Review Combichrist – We Love You

  • Label: Out Of Line
  • Veröffentlicht: 2014
  • Spielart: Electronic

Wenn man es mit jemandem zu tun bekommt, der zumindest einen Tag lang Dämon war (2009) und als Hobby angibt, Monster zu erschaffen (2010), sollte man, bei allem glauben an das Gute im Men… -äh Dämonen, vorsichtig sein. Erst recht, wenn er auf einmal behauptet, dass er einen liebt. Ein Bisschen – Kinder, diese Zeilen bitte überlesen – neugierig machen solche Behauptungen aber dann ja doch immer, und so findet natürlich auch das neue COMBICHRIST-Album wieder seinen Weg in den CD-Spieler.

Bereits im Intro wird die böse Vorahnung bestätigt, erklärt ein scheinbar Allmächtiger hier doch seelenruhig, dass er die Menschheit jetzt vernichten wird. Und dass er uns lieb hat. Na immerhin.

Damit befindet man sich auch schon mitten im Opener „We Were Made To Love You“. Der ist zwar relativ ruhig und etwas zerfahren, durch seine aggressive Note jedoch durchaus hörenswert. Vergleichbar geht es weiter – auf Nackenbrecher, wie man sie von früheren Alben her kennt, wartet man unterdessen vergeblich. Das liegt neben dem recht luftigen Arrangement nicht zuletzt am überraschend dünnen Sound, dem es bisweilen einfach an Durchsetzungskraft mangelt.

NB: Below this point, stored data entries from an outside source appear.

(* Shallow embedding of the turn orchestration core of MyWebAgentBackend:
   - ConversationManager._answer_question / GPTServer._answer_question
     (streamed turn, pending tool-call assembly);
   - ConversationManager._process_tool_result and answer_question_with_tools
     (tool execution step);
   - HeartbeatManager (heartbeat supervisor);
   - GPTServer.handler (per-frame router loop);
   - the two answer_conversation_message implementations. *)

From Stdlib Require Import String List Bool Arith Lia.
Import ListNotations.
Open Scope string_scope.
Open Scope list_scope.

(* ------------------------------------------------------------------ *)
(** * Python exceptions and error codes *)

(** Members of [src.interface.ErrorCode.ErrorCode] used by the modelled code.
    The module itself is not part of the sources; the members are kept as
    distinct enumeration constructors. *)
Inductive ErrorCode :=
| MSG_JSON_PARSE_ERROR | MSG_INVALID_TYPE | MSG_GPT_RESPONSE_ERROR
| SERVER_INTERNAL_ERROR | SERVER_CONNECTION_ERROR
| HEARTBEAT_TIMEOUT | HEARTBEAT_MAX_RETRIES
| TOOL_MISSING_ID | TOOL_MISSING_NAME | TOOL_MISSING_PARAMS | TOOL_MISSING_ADDRESS
| TOOL_HTTP_ERROR | TOOL_TIMEOUT | TOOL_PARAMS_FORMAT_ERROR | TOOL_EXECUTION_ERROR
| AUTH_TIMEOUT.

(** The exceptions the modelled code raises or catches. *)
Inductive PyExc :=
| IndexError                          (* list index out of range *)
| KeyError                            (* dict lookup of an absent key *)
| TypeError
| AttributeError
| JSONDecodeError                     (* json.JSONDecodeError *)
| HttpxTimeout                        (* httpx.TimeoutException *)
| HttpxError                          (* any other httpx transport error *)
| TimeoutError                        (* asyncio.TimeoutError *)
| ConnectionClosed                    (* websockets.exceptions.ConnectionClosed *)
| MessageProcessingError (c : ErrorCode)
| ToolExecutionError (c : ErrorCode)
| GPTServerError (c : ErrorCode).

(* ------------------------------------------------------------------ *)
(** * A state and exception monad for async Python code *)

Module Py.
Definition M (S A : Type) : Type := S -> S * (PyExc + A).
(** * better-github-mail: webhook events to threaded mail notifications

    A shallow embedding of [app/bettermail.go].  Go strings are byte
    sequences, modelled by [string]; [len], [s[lo:]] and [s[:hi]] count
    bytes.  Pointer-typed payload fields ([*string]) are [option string], and
    dereferencing [None] panics.  The App Engine services (datastore, log,
    mail), the JSON decoder, the template engine and the markdown renderer are
    external: their calls are recorded in a trace, and their answers come
    from a record of collaborators or from a schedule of RPC outcomes. *)

From stdpp Require Import base strings list gmap.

Erst für das so stumpfe wie schöne „Satans Propaganda“ packt Andy die drückenden Beats wieder aus – greift dabei allerdings mitunter in die falsche Kiste. Und das, obwohl diese in neongelben Lettern mit „DUBSTEP“ beschriftet ist. So richtig will diese Mischung dann leider auch nicht passen. Zwar geht es im Folgenden wieder etwas COMBICHRIST-typischer zu, so richtig zünden jedoch auch diese Nummern nicht. Wo bleiben hier verdammt noch mal die Hits? Wo bleibt, um mit Sven Regener zu sprechen, die gute alte BumBum-Musik?

Sie lassen auf sich warten. Statt dessen überrascht Andy die Hörer erst einmal mit einer waschechten Ballade („The Evil In Me“), einer weiteren lahmen Dubstep-Nummer („Fuck Unicorns“) und einem zugegebenermaßen ziemlich fetzigen Industrial-Punk-Song im Ministry-Stil („Love Is A Razorblade“), bevor mit „From My Cold Dead Hands“ tatsächlich der erste COMBICHRIST-Hit auf „We Love You“ zu hören ist. Stampfende Beats, Trance-Sounds und ein eingängiger Refrain … man kann sich lebhaft vorstellen, wie diese Nummer live mit den zwei Percussionisten einschlagen wird. Womit man mal wieder bei der Frage wäre, warum diese nicht um der Dynamik Willen auch mal auf einem Album mitwirken dürfen?

Mit den Hits war es das dann auch schon wieder. Es folgen: Lückenfüller zwischen Highlights, die man mit der Lupe sucht. Und mit „Retreat Hell Part 2“ eine wirklich unsägliche Singer/Songwriter-Nummer, die schlussendlich minutenlang mit wirrem Gebrabbel ausklingt.

Stilwechsel in allen Ehren, aber sämtliche Trademarks über Bord zu schmeißen, ist nur in seltenen Fällen eine gute Idee. Dahingehend ist „We Love You“ leider nicht die Ausnahme, die die Regel bestätigt. Denn außer seiner beachtlichen Vielseitigkeit hat das Album wenig vorzuweisen: Die Songs wirken oft ziellos, vor allem aber fehlen die Dynamik und der Drive, die man mit COMBICHRIST automatisch verbindet, wenn man sie nur einmal live erleben durfte. Auch wenn die Songs live erfahrungsgemäß einen ganz anderen Charakter aufweisen werden und mitunter sicherlich ordentlich rocken – von den Studioversionen in der hier vorliegenden Zusammenstellung kann man guten Gewissens leider nur abraten.